TRY IT -
Working from the entries below, give again each line from the first through the one containing "(wr_nextSegmentNumber s - 1) +", exactly and with nothing else.
+===+
Lemma PR_bounds : 64 <= PR < 2 ^ 33.
Proof.
  unfold binaryMarketPendingRecordBytes.
  pose proof (bound_u32 (binaryMarketBlockLayout Channel.Depth) 1
    ltac:(unfold kBinaryMarketBlockRecords; lia)).
  change (sizeofz l_BinaryMarketBlockHeader) with 64. change (2 ^ 33) with 8589934592.
  rewrite u64_id; mlia.
Qed.

(** ** Totals *)

Definition pendingOf (segments : list SegmentState) : Z :=
  sumZ (fun g => size (sg_pending g)) segments.
Definition opensOf (segments : list SegmentState) : Z :=
  sumZ (fun g => if sg_open g then 1 else 0) segments.
Definition storedOf (segments : list SegmentState) : Z :=
  sumZ (fun g => if sg_open g then sh_storedBlockBytes (sg_header g) else 0) segments.
Definition blockBytes (blocks : list CorpusBlockRange) : Z :=
  sumZ (fun r => 64 + bh_encodedBytes (rg_header r)) blocks.
Definition blockRecords (blocks : list CorpusBlockRange) : Z :=
  sumZ (fun r => bh_recordCount (rg_header r)) blocks.

(** Everything the recording stores or may have to store: fixed metadata, the
    rows of the source, gap and index tables, both cut files, the blocks written,
    the pending rows at their worst size, and the frame of each segment. *)
Definition footprint (s : WriterState) : Z :=
  kCutHeaderReserveBytes + 2 * sizeofz l_BinaryMarketManifest +
  3 * sizeofz l_BinaryMarketTableHeader + kSourceStorageBytes * size (wr_sources s) +
  wr_cutReservedBytes s + PR * pendingOf (wr_segments s) + blockBytes (wr_blocks s) +
  (sizeofz l_BinaryMarketSegmentHeader + sizeofz l_BinaryMarketSegmentFooter) *
    (wr_nextSegmentNumber s - 1) +
  sizeofz l_BinaryMarketIndexEntry * size (wr_index s).

(** What two cut files need once every pending row has its own block. *)
Definition cutNeeded (s : WriterState) : Z :=
  2 * (kCutHeaderReserveBytes + kSourceStorageBytes * size (wr_sources s) +
       sizeofz l_CorpusBlockRange * (size (wr_blocks s) + pendingOf (wr_segments s)) +
       wr_referenceReservedBytes s).

(** ** The parts of the invariant *)

Record budget_ok (a c : Z) (s : WriterState) : Prop := {
  bd_paid : footprint s + a <= wr_projectedBytes s;
  bd_limit : wr_projectedBytes s <= wr_writeLimitBytes s;
  bd_maximum : wr_writeLimitBytes s <= cf_maximumBytes (wr_config s);
  bd_u64 : cf_maximumBytes (wr_config s) <= u64_max;
  bd_cut : cutNeeded s + c <= wr_cutReservedBytes s;
  bd_records : 2 * kCutHeaderReserveBytes + 192 * mf_recordCount (wr_manifest s) + c <=
    wr_cutReservedBytes s;
  bd_reference : size (wr_referencePayload s) <= wr_referenceReservedBytes s <=
    kCorpusMaximumReferenceBytes;
  bd_gaps : size (wr_gaps s) <= wr_maximumGapRecords s;
  bd_cells : wr_maximumGapRecords s = 9 * size (wr_sources s);
  bd_sources : 1 <= size (wr_sources s) <= kBinaryMarketMaximumSources;
  bd_next : 1 <= wr_nextSegmentNumber s <= u32_max;
  bd_stored : storedOf (wr_segments s) <= blockBytes (wr_blocks s);
}.

Record counts_ok (o : Z) (s : WriterState) : Prop := {
  ct_sources : mf_sourceCount (wr_manifest s) = size (wr_sources s);
  ct_gaps : mf_gapCount (wr_manifest s) = size (wr_gaps s);
  ct_shards : size (wr_segments s) = cf_shardCount (wr_config s);
  ct_segments : 0 <= mf_segmentCount (wr_manifest s) /\
    mf_segmentCount (wr_manifest s) + opensOf (wr_segments s) <= wr_nextSegmentNumber s - 1;
  ct_index :
    mf_segmentCount (wr_manifest s) + opensOf (wr_segments s) <= size (wr_index s) + o \/
    u32_max <= size (wr_index s);
  ct_some : mf_recordCount (wr_manifest s) = 0 <-> wr_index s = [];
  ct_open : mf_recordCount (wr_manifest s) <> 0 ->
    1 <= mf_segmentCount (wr_manifest s) + opensOf (wr_segments s);
  ct_records : blockRecords (wr_blocks s) + pendingOf (wr_segments s) =
    mf_recordCount (wr_manifest s);
}.

(** The receive stamps of the manifest. *)
Record times_ok (started : Z) (m : BinaryMarketManifest) : Prop := {
  tm_none : mf_recordCount m = 0 -> mf_firstReceiveNs m = 0 /\ mf_lastReceiveNs m = 0;
  tm_some : mf_recordCount m <> 0 -> 0 < mf_firstReceiveNs m <= mf_lastReceiveNs m;
  tm_anchorMonotonic : mf_replayAnchorMonotonicNs m <> 0;
  tm_anchor : mf_replayAnchorReceiveNs m = started \/
    mf_recordCount m <> 0 /\
    mf_firstReceiveNs m <= mf_replayAnchorReceiveNs m <= mf_lastReceiveNs m;
}.

(** The manifest fields that never change. *)
Record static_ok (config : BinaryMarketWriterConfig) (m : BinaryMarketManifest) : Prop := {
  st_magic : mf_magic m = kBinaryMarketManifestMagic;
  st_headerBytes : mf_headerBytes m = 192;
  st_epoch : mf_producerEpoch m = cf_producerEpoch config;
  st_maximum : mf_maximumBytes m = cf_maximumBytes config;
  st_target : mf_segmentTargetBytes m = cf_segmentTargetBytes config;
  st_shards : mf_shardCount m = cf_shardCount config;
  st_reserved : mf_reserved m = replicate 40 0;
}.

Record meta_ok (s : WriterState) : Prop := {
  me_static : static_ok (wr_config s) (wr_manifest s);
  me_times : times_ok (cf_startedReceiveNs (wr_config s)) (wr_manifest s);
  me_started : 0 < mf_startedReceiveNs (wr_manifest s);
  me_fits : fits l_BinaryMarketManifest (wr_manifest s);
  me_sources : Forall (fits l_BinaryMarketSource) (wr_sources s) /\
    validSources (wr_sources s) = true;
  me_gaps : Forall (fits l_BinaryMarketGap) (wr_gaps s);
  me_progress : fits l_CorpusProducerProgress (wr_progress s) /\
    pg_producerEpoch (wr_progress s) = cf_producerEpoch (wr_config s) /\
    pg_shardCount (wr_progress s) = cf_shardCount (wr_config s);
  me_payload : bytes_ok (wr_referencePayload s);
  me_generation : in_u64 (wr_cutGeneration s);
}.

(** A shard's segment: [sources] registered sources, segment numbers below [next]. *)
Record seg_ok (shard sources next : Z) (g : SegmentState) : Prop := {
  sg_room : (length (sg_pending g) <= 256)%nat;
  sg_closed : sg_open g = false -> sg_pending g = [];
  sg_counters : sg_open g = true ->
    sh_shardIndex (sg_header g) = shard /\ 1 <= sh_segmentNumber (sg_header g) < next /\
    0 <= sh_storedBlockBytes (sg_header g) /\ in_u32 (sh_blockCount (sg_header g));
  sg_channel : forall first row, list.head (sg_pending g) = Some first ->
    row ∈ sg_pending g -> h_channel (rec_header row) = h_channel (rec_header first);
  sg_chain : exists ps pm, chain shard sources ps pm (sg_pending g) /\
    lastSequence ps (sg_pending g) = sg_previousShardSequence g /\
    lastMonotonic pm (sg_pending g) = sg_previousMonotonicNs g;
}.

Definition range_ok (config : BinaryMarketWriterConfig) (range : CorpusBlockRange) : Prop :=
  fits l_CorpusBlockRange range /\
  cutRangeInvalid range (cf_shardCount config) (cf_maximumBytes config) = false.

(** What [start] checked of the configuration. *)
Record cfg_ok (config : BinaryMarketWriterConfig) : Prop := {
  cf_epoch : in_u64 (cf_producerEpoch config) /\ cf_producerEpoch config <> 0;
  cf_max : in_u64 (cf_maximumBytes config);
  cf_target : in_u64 (cf_segmentTargetBytes config) /\ 1216 <= cf_segmentTargetBytes config;
  cf_started : in_i64 (cf_startedReceiveNs config) /\ 0 < cf_startedReceiveNs config;
  cf_shards : 1 <= cf_shardCount config <= kBinaryMarketMaximumShards;
  cf_bytes : forall binder payload previous generation now,
    cf_referenceVisibilityBinder config = Some binder -> bytes_ok payload ->
    bytes_ok (snd (binder payload previous generation now));
}.

(** The gap table: valid rows, one cell for each source and channel. *)
Definition gaps_ok (s : WriterState) : Prop :=
  Forall (fun gap => cutGapInvalid gap (size (wr_sources s)) (cf_shardCount (wr_config s)) = false)
    (wr_gaps s) /\ NoDup (gapCell <$> wr_gaps s).

(** Index positions are positions of the index. *)
Definition positions_ok (s : WriterState) : Prop :=
  forall shard g key position, wr_segments s !! shard = Some g ->
    sg_indexPositions g !! key = Some position -> (position < length (wr_index s))%nat.

Record winv (a c o : Z) (s : WriterState) : Prop := {
  wi_config : cfg_ok (wr_config s);
  wi_gaps : gaps_ok s;
  wi_budget : budget_ok a c s;
  wi_counts : counts_ok o s;
  wi_meta : meta_ok s;
  wi_segments : forall shard g, wr_segments s !! shard = Some g ->
    seg_ok (Z.of_nat shard) (size (wr_sources s)) (wr_nextSegmentNumber s) g;
  wi_blocks : Forall (range_ok (wr_config s)) (wr_blocks s);
  wi_positions : positions_ok s;
  wi_index : size (wr_index s) <= u32_max;
}.

(** ** Blocks *)

Lemma chain_sources shard sources sources' rows : forall ps pm,
  sources <= sources' -> chain shard sources ps pm rows -> chain shard sources' ps pm rows.
Proof.
  induction rows as [|row rows IH]; intros ps pm Hle; [done|].
  intros [(H1 & H2 & H3 & H4 & H5) Hc]. split; [|by apply IH].
  exact (conj H1 (conj H2 (conj H3 (conj (Z.le_trans _ _ _ H4 Hle) H5)))).
Qed.

Lemma chain_span_monotonic shard sources rows : forall ps pm first final,
  chain shard sources ps pm rows -> list.head rows = Some first -> list.last rows = Some final ->
  h_receiveMonotonicNs (rec_header first) <= h_receiveMonotonicNs (rec_header final).
Proof.
  induction rows as [|row rows IH]; intros ps pm first final; [done|].
  intros [(_ & Hv & _) Hc] [= <-] Hl. destruct rows as [|row' rows].
  - injection Hl as <-. lia.
  - pose proof (IH _ _ row' final Hc eq_refl Hl) as Hle.
    destruct Hc as [(_ & _ & _ & _ & _ & _ & Hm) _].
    destruct (valid_row_fences _ Hv) as (_ & Hne & _). lia.
Qed.

Lemma chain_row shard sources rows : forall ps pm row,
  chain shard sources ps pm rows -> row ∈ rows ->
  fits l_BinaryMarketRecord row /\ validBinaryMarketRecord row = true /\
  h_shardIndex (rec_header row) = shard /\ h_sourceId (rec_header row) <= sources /\
  tailZero row = true.
Proof.
  induction rows as [|r rows IH]; intros ps pm row; [by intros _ ?%elem_of_nil|].
  intros [(? & ? & ? & ? & ? & _) Hc] [->|Hin]%elem_of_cons; [done|eauto].
Qed.

Lemma head_elem {A} (xs : list A) x : list.head xs = Some x -> x ∈ xs.
Proof. destruct xs; [done|]. intros [= <-]. apply elem_of_cons. by left. Qed.
Lemma last_elem {A} (xs : list A) x : list.last xs = Some x -> x ∈ xs.
Proof. intros [ys ->]%last_Some. apply elem_of_app. right. by apply list_elem_of_singleton. Qed.

Lemma encodeBlock_room n rows b encoded :
  encodeBlock n rows = Some (b, encoded) -> n <> u32_max.
Proof.
  unfold encodeBlock. destruct (list.head rows), (list.last rows); try done.
  destruct (encodeByteBlock _ _); [|done]. cbn [mbind option_bind]. on_if E; [done|]. by bsplit.
Qed.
+===+
ANSWER TO THIS TASK -
Lemma PR_bounds : 64 <= PR < 2 ^ 33.
Proof.
  unfold binaryMarketPendingRecordBytes.
  pose proof (bound_u32 (binaryMarketBlockLayout Channel.Depth) 1
    ltac:(unfold kBinaryMarketBlockRecords; lia)).
  change (sizeofz l_BinaryMarketBlockHeader) with 64. change (2 ^ 33) with 8589934592.
  rewrite u64_id; mlia.
Qed.

(** ** Totals *)

Definition pendingOf (segments : list SegmentState) : Z :=
  sumZ (fun g => size (sg_pending g)) segments.
Definition opensOf (segments : list SegmentState) : Z :=
  sumZ (fun g => if sg_open g then 1 else 0) segments.
Definition storedOf (segments : list SegmentState) : Z :=
  sumZ (fun g => if sg_open g then sh_storedBlockBytes (sg_header g) else 0) segments.
Definition blockBytes (blocks : list CorpusBlockRange) : Z :=
  sumZ (fun r => 64 + bh_encodedBytes (rg_header r)) blocks.
Definition blockRecords (blocks : list CorpusBlockRange) : Z :=
  sumZ (fun r => bh_recordCount (rg_header r)) blocks.

(** Everything the recording stores or may have to store: fixed metadata, the
    rows of the source, gap and index tables, both cut files, the blocks written,
    the pending rows at their worst size, and the frame of each segment. *)
Definition footprint (s : WriterState) : Z :=
  kCutHeaderReserveBytes + 2 * sizeofz l_BinaryMarketManifest +
  3 * sizeofz l_BinaryMarketTableHeader + kSourceStorageBytes * size (wr_sources s) +
  wr_cutReservedBytes s + PR * pendingOf (wr_segments s) + blockBytes (wr_blocks s) +
  (sizeofz l_BinaryMarketSegmentHeader + sizeofz l_BinaryMarketSegmentFooter) *
    (wr_nextSegmentNumber s - 1) +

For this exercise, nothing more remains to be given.